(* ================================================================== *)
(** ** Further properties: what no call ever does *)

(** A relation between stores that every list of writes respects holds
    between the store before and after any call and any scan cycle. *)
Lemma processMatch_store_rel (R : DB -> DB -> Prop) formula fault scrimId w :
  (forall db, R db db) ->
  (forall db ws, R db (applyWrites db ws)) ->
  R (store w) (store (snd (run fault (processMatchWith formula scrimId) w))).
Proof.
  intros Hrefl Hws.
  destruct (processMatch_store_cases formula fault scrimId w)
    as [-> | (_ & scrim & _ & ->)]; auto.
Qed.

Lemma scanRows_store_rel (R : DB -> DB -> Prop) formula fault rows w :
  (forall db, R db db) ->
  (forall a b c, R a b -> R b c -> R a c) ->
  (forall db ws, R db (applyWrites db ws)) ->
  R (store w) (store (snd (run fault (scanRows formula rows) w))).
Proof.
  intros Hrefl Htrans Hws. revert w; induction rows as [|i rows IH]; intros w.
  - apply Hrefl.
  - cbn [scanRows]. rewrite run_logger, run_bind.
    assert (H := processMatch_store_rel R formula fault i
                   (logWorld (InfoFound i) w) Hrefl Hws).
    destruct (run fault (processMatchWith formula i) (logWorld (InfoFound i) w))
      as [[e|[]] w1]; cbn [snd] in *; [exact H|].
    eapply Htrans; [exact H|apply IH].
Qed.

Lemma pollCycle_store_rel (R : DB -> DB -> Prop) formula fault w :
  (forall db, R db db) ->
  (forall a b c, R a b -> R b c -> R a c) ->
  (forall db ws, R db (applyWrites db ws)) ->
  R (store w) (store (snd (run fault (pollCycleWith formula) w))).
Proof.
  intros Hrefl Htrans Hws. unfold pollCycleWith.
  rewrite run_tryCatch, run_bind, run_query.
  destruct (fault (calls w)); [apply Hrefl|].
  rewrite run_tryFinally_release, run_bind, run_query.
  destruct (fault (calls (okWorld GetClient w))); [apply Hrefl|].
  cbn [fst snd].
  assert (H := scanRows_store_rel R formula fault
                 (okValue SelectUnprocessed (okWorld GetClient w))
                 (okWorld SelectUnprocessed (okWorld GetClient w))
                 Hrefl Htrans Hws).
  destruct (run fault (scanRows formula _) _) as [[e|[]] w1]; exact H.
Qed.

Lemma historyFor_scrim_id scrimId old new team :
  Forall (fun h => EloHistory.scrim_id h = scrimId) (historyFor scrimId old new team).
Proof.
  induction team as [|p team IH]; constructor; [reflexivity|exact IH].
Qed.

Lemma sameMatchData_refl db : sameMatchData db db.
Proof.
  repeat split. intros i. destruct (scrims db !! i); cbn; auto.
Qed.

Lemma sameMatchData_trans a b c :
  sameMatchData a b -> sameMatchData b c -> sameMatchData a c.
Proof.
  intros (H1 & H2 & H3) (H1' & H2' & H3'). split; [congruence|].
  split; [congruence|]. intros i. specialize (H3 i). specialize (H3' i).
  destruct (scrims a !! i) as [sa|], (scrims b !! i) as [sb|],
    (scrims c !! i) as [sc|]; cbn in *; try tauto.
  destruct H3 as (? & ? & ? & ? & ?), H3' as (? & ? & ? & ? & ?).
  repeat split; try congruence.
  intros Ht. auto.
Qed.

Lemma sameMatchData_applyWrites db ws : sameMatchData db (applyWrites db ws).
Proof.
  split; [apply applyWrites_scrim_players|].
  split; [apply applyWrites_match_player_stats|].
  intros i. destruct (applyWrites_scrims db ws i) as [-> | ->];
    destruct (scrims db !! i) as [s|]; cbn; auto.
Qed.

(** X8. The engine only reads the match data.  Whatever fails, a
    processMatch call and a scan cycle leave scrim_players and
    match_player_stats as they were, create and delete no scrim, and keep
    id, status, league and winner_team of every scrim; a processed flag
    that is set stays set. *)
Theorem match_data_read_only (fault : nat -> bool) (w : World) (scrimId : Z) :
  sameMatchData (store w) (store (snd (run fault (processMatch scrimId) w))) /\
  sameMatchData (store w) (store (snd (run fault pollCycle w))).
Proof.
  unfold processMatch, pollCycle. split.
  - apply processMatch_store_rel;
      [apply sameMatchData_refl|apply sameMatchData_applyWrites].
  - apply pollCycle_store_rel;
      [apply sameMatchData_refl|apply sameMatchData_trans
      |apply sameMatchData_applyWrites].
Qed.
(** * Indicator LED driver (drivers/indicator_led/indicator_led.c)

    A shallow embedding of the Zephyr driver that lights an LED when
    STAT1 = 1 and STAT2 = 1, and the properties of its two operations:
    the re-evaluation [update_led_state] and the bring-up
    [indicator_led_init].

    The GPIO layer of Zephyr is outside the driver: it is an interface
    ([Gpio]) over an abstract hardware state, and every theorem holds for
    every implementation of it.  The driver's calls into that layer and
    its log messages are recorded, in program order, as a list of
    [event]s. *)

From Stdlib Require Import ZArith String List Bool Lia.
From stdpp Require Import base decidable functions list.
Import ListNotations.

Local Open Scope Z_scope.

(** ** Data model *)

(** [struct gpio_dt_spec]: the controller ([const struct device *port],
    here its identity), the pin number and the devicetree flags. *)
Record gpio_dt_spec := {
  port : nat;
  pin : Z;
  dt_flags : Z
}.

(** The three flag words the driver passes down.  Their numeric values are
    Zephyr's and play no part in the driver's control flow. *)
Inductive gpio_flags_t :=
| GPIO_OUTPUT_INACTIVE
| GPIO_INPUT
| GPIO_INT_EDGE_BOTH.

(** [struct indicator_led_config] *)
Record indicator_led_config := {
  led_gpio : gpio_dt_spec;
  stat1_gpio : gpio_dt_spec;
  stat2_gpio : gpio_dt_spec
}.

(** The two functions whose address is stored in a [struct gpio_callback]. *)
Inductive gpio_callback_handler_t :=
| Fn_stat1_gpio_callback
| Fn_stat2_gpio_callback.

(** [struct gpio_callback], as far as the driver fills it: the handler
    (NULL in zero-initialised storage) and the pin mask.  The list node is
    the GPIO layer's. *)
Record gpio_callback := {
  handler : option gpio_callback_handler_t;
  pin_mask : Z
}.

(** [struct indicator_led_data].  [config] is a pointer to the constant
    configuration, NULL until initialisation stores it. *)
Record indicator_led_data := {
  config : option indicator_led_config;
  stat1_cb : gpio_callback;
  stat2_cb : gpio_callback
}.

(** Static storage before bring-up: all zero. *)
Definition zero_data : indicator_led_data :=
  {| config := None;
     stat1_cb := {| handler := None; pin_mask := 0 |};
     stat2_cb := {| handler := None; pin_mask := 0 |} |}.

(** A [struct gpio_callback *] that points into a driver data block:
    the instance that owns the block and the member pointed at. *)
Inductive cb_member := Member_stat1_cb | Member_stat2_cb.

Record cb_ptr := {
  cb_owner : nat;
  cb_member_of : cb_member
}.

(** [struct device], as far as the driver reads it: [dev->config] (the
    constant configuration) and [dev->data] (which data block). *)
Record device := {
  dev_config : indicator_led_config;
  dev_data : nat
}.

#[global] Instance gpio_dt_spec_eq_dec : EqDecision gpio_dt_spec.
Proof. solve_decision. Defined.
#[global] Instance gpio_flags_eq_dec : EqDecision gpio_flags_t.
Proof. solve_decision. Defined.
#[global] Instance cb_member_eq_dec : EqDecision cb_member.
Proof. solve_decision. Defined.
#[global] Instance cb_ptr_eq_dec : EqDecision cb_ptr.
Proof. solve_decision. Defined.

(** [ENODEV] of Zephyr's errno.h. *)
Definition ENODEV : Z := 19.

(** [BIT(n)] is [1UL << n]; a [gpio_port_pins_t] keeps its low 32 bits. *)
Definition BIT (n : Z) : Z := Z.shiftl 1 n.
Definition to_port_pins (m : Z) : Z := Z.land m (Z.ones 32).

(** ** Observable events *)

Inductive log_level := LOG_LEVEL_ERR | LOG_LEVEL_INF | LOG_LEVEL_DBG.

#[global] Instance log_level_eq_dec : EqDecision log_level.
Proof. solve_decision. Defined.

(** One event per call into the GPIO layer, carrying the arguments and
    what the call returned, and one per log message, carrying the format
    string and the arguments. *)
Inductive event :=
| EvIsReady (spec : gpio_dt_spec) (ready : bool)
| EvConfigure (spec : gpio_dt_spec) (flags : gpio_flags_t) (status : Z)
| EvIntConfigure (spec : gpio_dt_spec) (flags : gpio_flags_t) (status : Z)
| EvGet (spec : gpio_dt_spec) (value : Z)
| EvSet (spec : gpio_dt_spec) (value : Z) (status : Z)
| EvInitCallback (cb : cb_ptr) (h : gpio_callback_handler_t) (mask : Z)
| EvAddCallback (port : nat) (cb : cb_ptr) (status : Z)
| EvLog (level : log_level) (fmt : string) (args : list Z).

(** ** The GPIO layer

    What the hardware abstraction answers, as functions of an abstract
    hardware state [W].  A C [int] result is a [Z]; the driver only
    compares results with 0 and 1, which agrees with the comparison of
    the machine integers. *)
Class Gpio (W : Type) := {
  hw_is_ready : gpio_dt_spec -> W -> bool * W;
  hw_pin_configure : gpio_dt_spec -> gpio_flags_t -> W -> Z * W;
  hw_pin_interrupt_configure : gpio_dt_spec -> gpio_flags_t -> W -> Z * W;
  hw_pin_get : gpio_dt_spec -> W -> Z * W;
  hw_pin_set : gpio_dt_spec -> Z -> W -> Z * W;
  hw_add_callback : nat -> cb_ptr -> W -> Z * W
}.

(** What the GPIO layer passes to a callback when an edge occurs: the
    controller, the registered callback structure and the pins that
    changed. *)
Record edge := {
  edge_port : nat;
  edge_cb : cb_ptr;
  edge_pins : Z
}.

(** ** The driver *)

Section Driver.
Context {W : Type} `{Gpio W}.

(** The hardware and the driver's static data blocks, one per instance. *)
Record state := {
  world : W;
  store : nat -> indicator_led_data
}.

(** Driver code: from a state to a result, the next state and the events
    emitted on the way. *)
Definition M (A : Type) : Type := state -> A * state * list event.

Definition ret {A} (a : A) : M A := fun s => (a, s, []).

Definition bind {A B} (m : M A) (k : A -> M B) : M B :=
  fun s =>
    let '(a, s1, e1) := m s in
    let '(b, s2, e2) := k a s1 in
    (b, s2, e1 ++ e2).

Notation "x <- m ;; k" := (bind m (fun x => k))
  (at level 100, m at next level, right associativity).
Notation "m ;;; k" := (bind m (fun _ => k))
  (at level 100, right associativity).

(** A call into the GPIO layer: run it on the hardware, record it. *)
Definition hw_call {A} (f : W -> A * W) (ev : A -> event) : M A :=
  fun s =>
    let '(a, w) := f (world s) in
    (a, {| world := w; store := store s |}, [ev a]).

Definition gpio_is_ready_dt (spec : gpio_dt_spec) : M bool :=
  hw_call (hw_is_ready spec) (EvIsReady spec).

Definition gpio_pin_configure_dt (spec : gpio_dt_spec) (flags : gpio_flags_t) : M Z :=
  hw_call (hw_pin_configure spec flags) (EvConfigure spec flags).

--*--

Extract every line containing the string "None" from the material.

■ **Result below**
  {| config := None;
     stat1_cb := {| handler := None; pin_mask := 0 |};
     stat2_cb := {| handler := None; pin_mask := 0 |} |}.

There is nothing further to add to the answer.